[Saved entries]
(** * CalPal scheduling core: a shallow embedding and its properties

    The development follows the four services of the repository:
    - [MinimalBookingService]      (packages/features/bookings/services)
    - [MinimalAvailabilityService] (packages/features/availability/services)
    - [CalendarSyncService]        (packages/features/calendar/services)
    - [CalendarAuthService]        (packages/features/calendar/services)

    Instants are JavaScript [Date] values read through [getTime()]: an
    integer number of milliseconds since the epoch, here a [Z].  The Prisma
    client is an explicit store threaded through a state-and-exception
    monad; every [await]ed call of the source is one bind.

    Part I holds the definitions, Part II the theorems. *)

From Stdlib Require Import ZArith List String Ascii Bool Lia Sorted DecimalString.
Import ListNotations.
Open Scope string_scope.
Open Scope list_scope.
Open Scope Z_scope.

(* ===================================================================== *)
(** * Part I: definitions                                                *)
(* ===================================================================== *)

(** ** JavaScript truthiness of optional strings *)

Module Js.

(** [s || d] on [string | undefined | null]: the empty string is falsy. *)
Definition truthy (o : option string) : bool :=
  match o with
  | Some s => negb (s =? "")%string
  | None => false
  end.

Definition orElse (o : option string) (d : string) : string :=
  if truthy o then match o with Some s => s | None => d end else d.

End Js.

(** ** The persisted state (Prisma models of the migration) *)

Module Store.

(** The four booking states the scheduler uses (the enum lives in
    [@calcom/prisma/enums], outside the services). *)
Inductive BookingStatus := PENDING | CONFIRMED | REJECTED | CANCELLED.

Definition BookingStatus_eqb (a b : BookingStatus) : bool :=
  match a, b with
  | PENDING, PENDING | CONFIRMED, CONFIRMED
  | REJECTED, REJECTED | CANCELLED, CANCELLED => true
  | _, _ => false
  end.
(** * mtcompress: chunked parallel zlib container

    A shallow embedding of [multithreaded_compressor.cpp] and the properties
    of its chunk planner, container format and the two pipeline drivers.

    Modelling conventions.
    - [uint64_t], [int] and [std::streamsize] are integers of [Z] with the
      wrap-around of each conversion written out ([u64], [i32], [i64]).
      The build targets of the source (Linux/macOS, 64 bit) make [size_t],
      [uLong] and [uLongf] 64-bit unsigned, so casts between them and
      [uint64_t] are the identity.
    - A [std::vector<unsigned char>] is a [list byte].  Integers written
      with [reinterpret_cast<const char*>] are laid out little-endian.
    - Exceptions.  The functions named as in the source describe the runs
      in which nothing throws: every [resize], every vector and every
      [std::thread] is granted.  The decompression path is given a second
      time with its exceptions, under the names that end in [_ex]: a
      [resize] or a vector larger than what the [Host] grants (never more
      than [max_size], 2^63-1 bytes) throws, and so does a [std::thread]
      beyond the host's limit.  In [main], [std::stoi] throws on an argument
      that is no [int].  Nothing in the program catches, so the process
      ends in [std::terminate]: status [Aborted].
    - The file system is a finite map from paths to contents.  Every
      operation of the program that touches the outside (stream reads, zlib
      calls, diagnostics on [cerr]) leaves an event in the trace of the
      world; the progress messages on [cout] and the timing are left out.
    - zlib is a parameter: a [Codec] gives [compressBound], [compress2] and
      [uncompress].
    - The worker threads own disjoint slots of the shared vectors and are
      joined before anything is read back, so the fork/join is run in index
      order. *)

From Stdlib Require Import ZArith Lia.
From Stdlib.Strings Require Import Byte Ascii.
From stdpp Require Import base list gmap strings.

Local Open Scope Z_scope.

(** ** Machine integers *)

Definition u64 (z : Z) : Z := z mod 2 ^ 64.
Definition i32 (z : Z) : Z := (z + 2 ^ 31) mod 2 ^ 32 - 2 ^ 31.
Definition i64 (z : Z) : Z := (z + 2 ^ 63) mod 2 ^ 64 - 2 ^ 63.
(** Two states of the schedule loop, run from the clocks [today] and
    [today'], that differ by the calendar only: the same balance and total,
    and lines with the same amounts, as many months after either clock. *)
Definition same_ledger (today today' : date) (s s' : sched) : Prop :=
  sched_balance s = sched_balance s'
  /\ total_interest_paid s = total_interest_paid s'
  /\ map amounts (rows s) = map amounts (rows s')
  /\ map (fun r => months_until today (row_date r)) (rows s)
     = map (fun r => months_until today' (row_date r)) (rows s').

(** ** Exact totals *)




(** ** The bounds of the bisection *)

(** The bounds of the bisection, as binary64 numbers. *)
Definition lo_m : positive := 7378697629483821.
Definition hi_m : positive := 7036874417766400.

(** A float between two positive normal floats, by mantissa and exponent. *)
Definition between (ml : positive) (el : Z) (mh : positive) (eh : Z)
           (m : positive) (e : Z) : Prop :=
  Zpos (digits2_pos m) = 53
  /\ (el < e \/ (el = e /\ Zpos ml <= Zpos m))
  /\ (e < eh \/ (e = eh /\ Zpos m <= Zpos mh)).

(** A float within the bounds of the bisection. *)
Definition in_range (x : float) : Prop :=
  (0.0001 <=? x)%float = true /\ (x <=? 100)%float = true.

(** The payment stays bracketed: an end of the search interval that has
    moved is a rate whose solved payment missed the target by a cent or
    more, from below or on it at [low], from above at [high]. *)
Definition brackets (today : date) (balance monthly_payment : float)
           (end_date : date) (lh : float * float) : Prop :=
  (fst lh = 0.0001%float
   \/ exists estimated,
       calculate_monthly_payment today balance (fst lh) end_date
       = Some estimated
       /\ (abs (estimated - monthly_payment) <? 0.01)%float = false
       /\ (monthly_payment <? estimated)%float = false)
  /\ (snd lh = 100%float
      \/ exists estimated,
          calculate_monthly_payment today balance (snd lh) end_date
          = Some estimated
          /\ (abs (estimated - monthly_payment) <? 0.01)%float = false
          /\ (monthly_payment <? estimated)%float = true).

(** ** Numbers that are not numbers, and signs *)

(** A number the validation lets through: positive, or not a number. *)
Definition positive_or_nan (x : float) : Prop :=
  (0 <? x)%float = true \/ x = nan.

(** A binary64 value that is not of the sign opposite to [s]: a zero, a
    NaN, or a finite or infinite number of sign [s]. *)
Definition sign_class (s : bool) (x : spec_float) : Prop :=
  match x with
  | S754_infinity s' | S754_finite s' _ _ => s' = s
  | S754_zero _ | S754_nan => True
  end.

(** * Loops *)

Section LoopFacts.
Context {S R : Type}.
Variable body : S -> flow S R.

Lemma while_more_fuel (fuel extra : nat) (s : S) (r : result (S + R)) :
  while body fuel s = Some r -> while body (fuel + extra) s = Some r.
Proof.
  revert s. induction fuel as [|fuel IH]; intros s H; simpl in *.
  - discriminate.
  - destruct (body s); auto.
Qed.

Lemma iterations_le_fuel (fuel : nat) (s : S) :
  (iterations body fuel s <= fuel)%nat.
Proof.
  revert s. induction fuel as [|fuel IH]; intros s; simpl.
  - lia.
  - destruct (body s); try lia. specialize (IH s0). lia.
Qed.

Lemma state_at_succ (k : nat) (s : S) :
  state_at body (Datatypes.S k) s =
  match state_at body k s with
  | Some s' => match body s' with Next s'' => Some s'' | _ => None end
  | None => None
  end.
Proof.
  revert s. induction k as [|k IH]; intros s.
  - simpl. destruct (body s); reflexivity.
  - change (state_at body (Datatypes.S (Datatypes.S k)) s)
      with (match body s with
            | Next s' => state_at body (Datatypes.S k) s'
            | _ => None
            end).
    simpl (state_at body (Datatypes.S k) s).
    destruct (body s); auto.
Qed.
(** [p in s] exactly when [s] is some [u ++ p ++ v]. *)
Lemma contains_iff (p s : string) :
  contains p s = true <-> exists u v, s = u ++ p ++ v.
Proof.
  split.
  - induction s as [|c s IH]; rewrite contains_unfold.
    + rewrite orb_false_r. intro H. apply prefix_iff in H.
      destruct H as [v Hv]. exists "", v. exact Hv.
    + intro H. apply orb_true_iff in H. destruct H as [H|H].
      * apply prefix_iff in H. destruct H as [v Hv]. exists "", v. exact Hv.
      * destruct (IH H) as (u & v & ->). exists (String c u), v. reflexivity.
  - intros (u & v & ->). induction u as [|c u IH].
    + rewrite contains_unfold. apply orb_true_iff. left.
      apply prefix_iff. exists v. reflexivity.
    + cbn [append]. rewrite contains_unfold. apply orb_true_iff. now right.
Qed.

Lemma contains_empty (s : string) : contains "" s = true.
Proof. apply contains_iff. exists "", s. reflexivity. Qed.

Lemma prefix_of_app_sep (p : string) (c : ascii) :
  has_char c p = false ->
  forall a b v, p ++ v = a ++ String c b -> exists w, a = p ++ w.
Proof.
  induction p as [|x p IH]; intros Hc a b v E.
  - exists a. reflexivity.
  - cbn in Hc. apply orb_false_iff in Hc. destruct Hc as [Hx Hp].
    destruct a as [|y a]; cbn in E; injection E as -> E.
    + rewrite Ascii.eqb_refl in Hx. discriminate.
    + destruct (IH Hp a b v E) as [w ->]. exists w. reflexivity.
Qed.

(** An occurrence of [p] cannot lie across a character that [p] lacks. *)
Lemma contains_app_sep (p a b : string) (c : ascii) :
  has_char c p = false ->
  contains p (a ++ String c b) = true ->
  contains p a = true \/ contains p b = true.
Proof.
  intros Hc H. apply contains_iff in H. destruct H as (u & v & E).
  revert u E. induction a as [|x a IH]; intros u E.
  - destruct u as [|y u]; cbn in E.
    + destruct p as [|z p]; [left; apply contains_empty|].
      cbn in E. injection E as -> _. cbn in Hc.
      rewrite Ascii.eqb_refl in Hc. discriminate.
    + injection E as _ ->. right. apply contains_iff. eauto.
  - destruct u as [|y u].
    + cbn [append] in E. symmetry in E.
      change (String x (a ++ String c b)) with ((String x a) ++ String c b) in E.
      destruct (prefix_of_app_sep p c Hc (String x a) b v E) as [w ->].
      left. apply contains_iff. exists "", w. reflexivity.
    + cbn in E. injection E as -> E.
      destruct (IH u E) as [H|H]; [left|now right].
      apply contains_iff in H. destruct H as (u' & v' & ->).
      apply contains_iff. exists (String y u'), v'. reflexivity.
Qed.

Lemma contains_lstrip (p s : string) :
  contains p (lstrip s) = true -> contains p s = true.
Proof.
  induction s as [|c s IH]; cbn [lstrip]; [auto|].
  destruct (isspace c); [|auto].
  intro H. rewrite contains_unfold. apply orb_true_iff. right. auto.
Qed.

Lemma rstrip_prefix (s : string) : exists t, s = rstrip s ++ t.
Proof.
  induction s as [|c s [t IH]]; [exists ""; reflexivity|].
  cbn [rstrip]. destruct (rstrip s) as [|d r].
  - destruct (isspace c); [exists (String c s)|exists s]; reflexivity.
  - exists t. cbn. now rewrite IH at 1.
Qed.

Lemma contains_rstrip (p s : string) :
  contains p (rstrip s) = true -> contains p s = true.
Proof.
  intro H. apply contains_iff in H. destruct H as (u & v & E).
  destruct (rstrip_prefix s) as [t Ht]. rewrite E in Ht.
  apply contains_iff. exists u, (v ++ t). rewrite Ht.
  now rewrite !append_assoc.
Qed.

Lemma contains_strip (p s : string) :
  contains p (strip s) = true -> contains p s = true.
Proof. intro H. apply contains_lstrip, contains_rstrip, H. Qed.

End StringFacts.

Section ScanFacts.

(** The wrapper adds none of the patterns: a text that passes the scan
    gives a script that holds none of them. *)
Lemma final_code_clean (text p : string) :
  In p dangerous ->
  contains p text = false ->
  contains p (final_code text) = false.
Proof.
  intros Hin Hclean.
  destruct (contains p (final_code text)) eqn:H; [exfalso|reflexivity].
  unfold final_code in H.
  assert (Hh : contains p script_header_lines = false).
  { cbn in Hin. decompose [or] Hin; subst; try contradiction; reflexivity. }
  assert (Hf : contains p script_footer_lines = false).
  { cbn in Hin. decompose [or] Hin; subst; try contradiction; reflexivity. }
  assert (Hlf : has_char LF p = false).
  { cbn in Hin. decompose [or] Hin; subst; try contradiction; reflexivity. }
  unfold script_header, script_footer in H.
  change (nl ++ script_footer_lines) with (String LF script_footer_lines) in H.
  unfold nl in H.
  rewrite append_assoc in H. cbn [append] in H.
  apply (contains_app_sep p script_header_lines _ LF Hlf) in H.
  destruct H as [H|H]; [congruence|].
  apply (contains_app_sep p _ script_footer_lines LF Hlf) in H.
  destruct H as [H|H]; [|congruence].
  apply contains_strip in H. congruence.
Qed.

End ScanFacts.
(* ================================================================== *)
(** * Properties of the error classifier *)
(* ================================================================== *)

Section ClassifierFacts.

Lemma fold_keeps_last_hit (p : string -> bool) (lines : list string) :
  forall d : string,
    fold_left (fun acc line => if p line then line else acc) lines d
    = match filter p lines with
      | [] => d
      | hits => last_item hits
      end.
Proof.
  induction lines as [|x xs IH]; intro d; simpl.
  - reflexivity.
  - rewrite IH. destruct (p x); simpl.
    + destruct (filter p xs); reflexivity.
    + reflexivity.
Qed.

Lemma select_error_line_spec (stderr : string) :
  select_error_line stderr = selected_line_spec stderr.
Proof.
  unfold select_error_line, selected_line_spec.
  apply fold_keeps_last_hit.
Qed.

(** The chain of conditionals is the table read from the top. *)
Lemma parse_is_first_match (stderr : string) :
  _parse_freecad_error stderr
  = first_match (lower (select_error_line stderr)) (hint_generic stderr).
Proof.
  unfold _parse_freecad_error, first_match, rule_table.
  set (s := lower (select_error_line stderr)).
  cbn [find rule_matches rule_hint].
  destruct (contains "apply_draft failed" s || (contains "draft" s && contains "before" s));
    [reflexivity|].
  destruct (contains "null shape" s); [reflexivity|].
  destruct (contains "fuse_objects failed" s); [reflexivity|].
  destruct (contains "fillet" s && contains "too large" s); [reflexivity|].
  destruct (contains "not watertight" s); [reflexivity|].
  destruct (contains "empty" s); [reflexivity|].
  destruct (contains "makefillet" s); reflexivity.
Qed.

Lemma find_first_hit {A : Type} (f : A -> bool) (before after : list A) (x : A) :
  (forall y, In y before -> f y = false) ->
  f x = true ->
  find f (before ++ x :: after)%list = Some x.
Proof.
  induction before as [|b bs IH]; simpl; intros Hb Hx.
  - now rewrite Hx.
  - rewrite (Hb b (or_introl eq_refl)). apply IH; auto.
Qed.

Lemma find_no_hit {A : Type} (f : A -> bool) (l : list A) :
  (forall y, In y l -> f y = false) -> find f l = None.
Proof.
  induction l as [|b bs IH]; simpl; intro Hb; [reflexivity|].
  rewrite (Hb b (or_introl eq_refl)). apply IH; auto.
Qed.

Lemma find_in_matches {A : Type} (f : A -> bool) (l : list A) (x : A) :
  find f l = Some x -> In x l /\ f x = true.
Proof.
  induction l as [|b bs IH]; simpl; [discriminate|].
  destruct (f b) eqn:E.
  - intros [= <-]. auto.
  - intro H. destruct (IH H). auto.
Qed.

(** Distinct rules give distinct hints, and no rule gives the generic one. *)
Lemma rule_hints_differ (r r' : rule) (s stderr : string) :
  In r rule_table -> In r' rule_table ->
  (rule_hint r s = rule_hint r' s -> r = r')
  /\ rule_hint r s <> hint_generic stderr.
Proof.
  unfold rule_table, hint_generic. simpl In.
  intros Hr Hr'.
  repeat (destruct Hr as [<-|Hr]; [|]); try contradiction;
    (split; [|cbn; discriminate]);
    repeat (destruct Hr' as [<-|Hr']; [|]); try contradiction;
    cbn; intro H; try reflexivity; discriminate H.
Qed.

End ClassifierFacts.

(** Lower-cased text holds no capital letter, so [ValueError:] never
    occurs in it: the fillet hint always quotes the whole selected line. *)
Lemma lower_char_not_V (c : ascii) : lower_char c <> "V"%char.
Proof.
  destruct c as [[] [] [] [] [] [] [] []]; vm_compute; discriminate.
Qed.

Lemma lower_has_no_ValueError (s : string) :
  contains "ValueError:" (lower s) = false.
Proof.
  induction s as [|c s IH]; [reflexivity|].
  cbn [lower contains]. rewrite IH, orb_false_r.
  cbn [prefix].
  destruct (ascii_dec "V" (lower_char c)) as [E|]; [|reflexivity].
  exfalso. exact (lower_char_not_V c (eq_sym E)).
Qed.

Lemma hint_fillet_lower (s : string) :
  hint_fillet (lower s) = "FILLET ERROR: " ++ lower s ++ ". Reduce fillet radius.".
Proof.
  unfold hint_fillet. now rewrite lower_has_no_ValueError.
Qed.

Example parse_fillet_traceback :
  _parse_freecad_error
    ("Traceback" ++ nl ++ "ValueError: Fillet radius 9 too large" ++ nl ++ "done" ++ nl)
  = "FILLET ERROR: valueerror: fillet radius 9 too large. Reduce fillet radius.".
Proof. reflexivity. Qed.

Example parse_pattern_off_line :
  _parse_freecad_error ("null shape" ++ nl ++ "ok") = "ERROR: null shape" ++ nl ++ "ok".
Proof. reflexivity. Qed.

Example parse_validator_messages :
  _parse_freecad_error "Generated mesh is empty." = hint_empty
  /\ _parse_freecad_error "Generated mesh is not watertight (non-manifold)."
     = hint_non_manifold
  /\ _parse_freecad_error "Generated mesh has zero or negative volume."
     = "ERROR: Generated mesh has zero or negative volume.".
Proof. repeat split; reflexivity. Qed.

(** C5, as the claim words it, fails: the rules do not run on the whole
    lower-cased text.  Both patterns occur in this two-line text; the
    table read on the whole text stops at the watertight rule, the code
    reads only the last line and answers with the empty-result hint. *)
Lemma whole_text_first_match_fails :
  let text := "not watertight" ++ nl ++ "empty" in
  classify_whole_text text = hint_non_manifold
  /\ _parse_freecad_error text = hint_empty
  /\ hint_non_manifold <> hint_empty.
Proof. repeat split; try reflexivity. discriminate. Qed.

(** C5 (amended): the classifier is a function of its input text; its
    rules are read in table order on the lower-cased selected line, and
    the first rule that matches that line gives the hint whatever later
    rules match; when no rule matches the line the result is the generic
    hint, [ERROR: ] followed by the first 300 characters of the original
    text. *)
Theorem classifier_first_match_on_selected_line :
  (forall t1 t2 : string,
      t1 = t2 -> _parse_freecad_error t1 = _parse_freecad_error t2)
  /\ (forall (stderr : string) (before after : list rule) (r : rule),
         rule_table = (before ++ r :: after)%list ->
         (forall r', In r' before ->
                     rule_matches r' (lower (select_error_line stderr)) = false) ->
         rule_matches r (lower (select_error_line stderr)) = true ->
         _parse_freecad_error stderr
         = rule_hint r (lower (select_error_line stderr)))
  /\ (forall stderr : string,
         (forall r, In r rule_table ->
                    rule_matches r (lower (select_error_line stderr)) = false) ->
         _parse_freecad_error stderr = "ERROR: " ++ take 300 stderr).
Proof.
  split; [intros t1 t2 ->; reflexivity|]. split.
  - intros stderr before after r Htab Hbefore Hr.
    rewrite parse_is_first_match. unfold first_match. rewrite Htab.
    now rewrite (find_first_hit _ before after r Hbefore Hr).
  - intros stderr Hnone.
    rewrite parse_is_first_match. unfold first_match.
    now rewrite (find_no_hit _ rule_table Hnone).
Qed.

Lemma classifier_first_match_on_selected_line_witness :
  _parse_freecad_error ("warning: fillet too large; result not watertight, empty")
  = hint_fillet "warning: fillet too large; result not watertight, empty"
  /\ _parse_freecad_error "Segmentation fault" = "ERROR: Segmentation fault".
Proof.
  split.
  - apply (proj1 (proj2 classifier_first_match_on_selected_line)
             "warning: fillet too large; result not watertight, empty"
             (firstn 3 rule_table) (skipn 4 rule_table) (nth 3 rule_table (mkRule (fun _ => false) (fun s => s)))).
    + reflexivity.
    + intros r' H. simpl in H.
      destruct H as [<-|[<-|[<-|[]]]]; reflexivity.
    + reflexivity.
  - apply (proj2 (proj2 classifier_first_match_on_selected_line) "Segmentation fault").
    intros r H. simpl in H.
    destruct H as [<-|[<-|[<-|[<-|[<-|[<-|[<-|[]]]]]]]]; reflexivity.
Defined.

ACTIVITY
Reproduce the lines of the entries above from the one with "The development follows" to the one with "(** * mtcompress: chunked", both included, exactly and without any other line.

TASK ANSWER
    The development follows the four services of the repository:
    - [MinimalBookingService]      (packages/features/bookings/services)
    - [MinimalAvailabilityService] (packages/features/availability/services)
    - [CalendarSyncService]        (packages/features/calendar/services)
    - [CalendarAuthService]        (packages/features/calendar/services)

    Instants are JavaScript [Date] values read through [getTime()]: an
    integer number of milliseconds since the epoch, here a [Z].  The Prisma
    client is an explicit store threaded through a state-and-exception
    monad; every [await]ed call of the source is one bind.

    Part I holds the definitions, Part II the theorems. *)

From Stdlib Require Import ZArith List String Ascii Bool Lia Sorted DecimalString.
Import ListNotations.
Open Scope string_scope.
Open Scope list_scope.
Open Scope Z_scope.

(* ===================================================================== *)
(** * Part I: definitions                                                *)
(* ===================================================================== *)

(** ** JavaScript truthiness of optional strings *)

Module Js.

(** [s || d] on [string | undefined | null]: the empty string is falsy. *)
Definition truthy (o : option string) : bool :=
  match o with
  | Some s => negb (s =? "")%string
  | None => false
  end.

Definition orElse (o : option string) (d : string) : string :=
  if truthy o then match o with Some s => s | None => d end else d.

End Js.

(** ** The persisted state (Prisma models of the migration) *)

Module Store.

(** The four booking states the scheduler uses (the enum lives in
    [@calcom/prisma/enums], outside the services). *)
Inductive BookingStatus := PENDING | CONFIRMED | REJECTED | CANCELLED.

Definition BookingStatus_eqb (a b : BookingStatus) : bool :=
  match a, b with
  | PENDING, PENDING | CONFIRMED, CONFIRMED
  | REJECTED, REJECTED | CANCELLED, CANCELLED => true
  | _, _ => false
  end.
(** * mtcompress: chunked parallel zlib container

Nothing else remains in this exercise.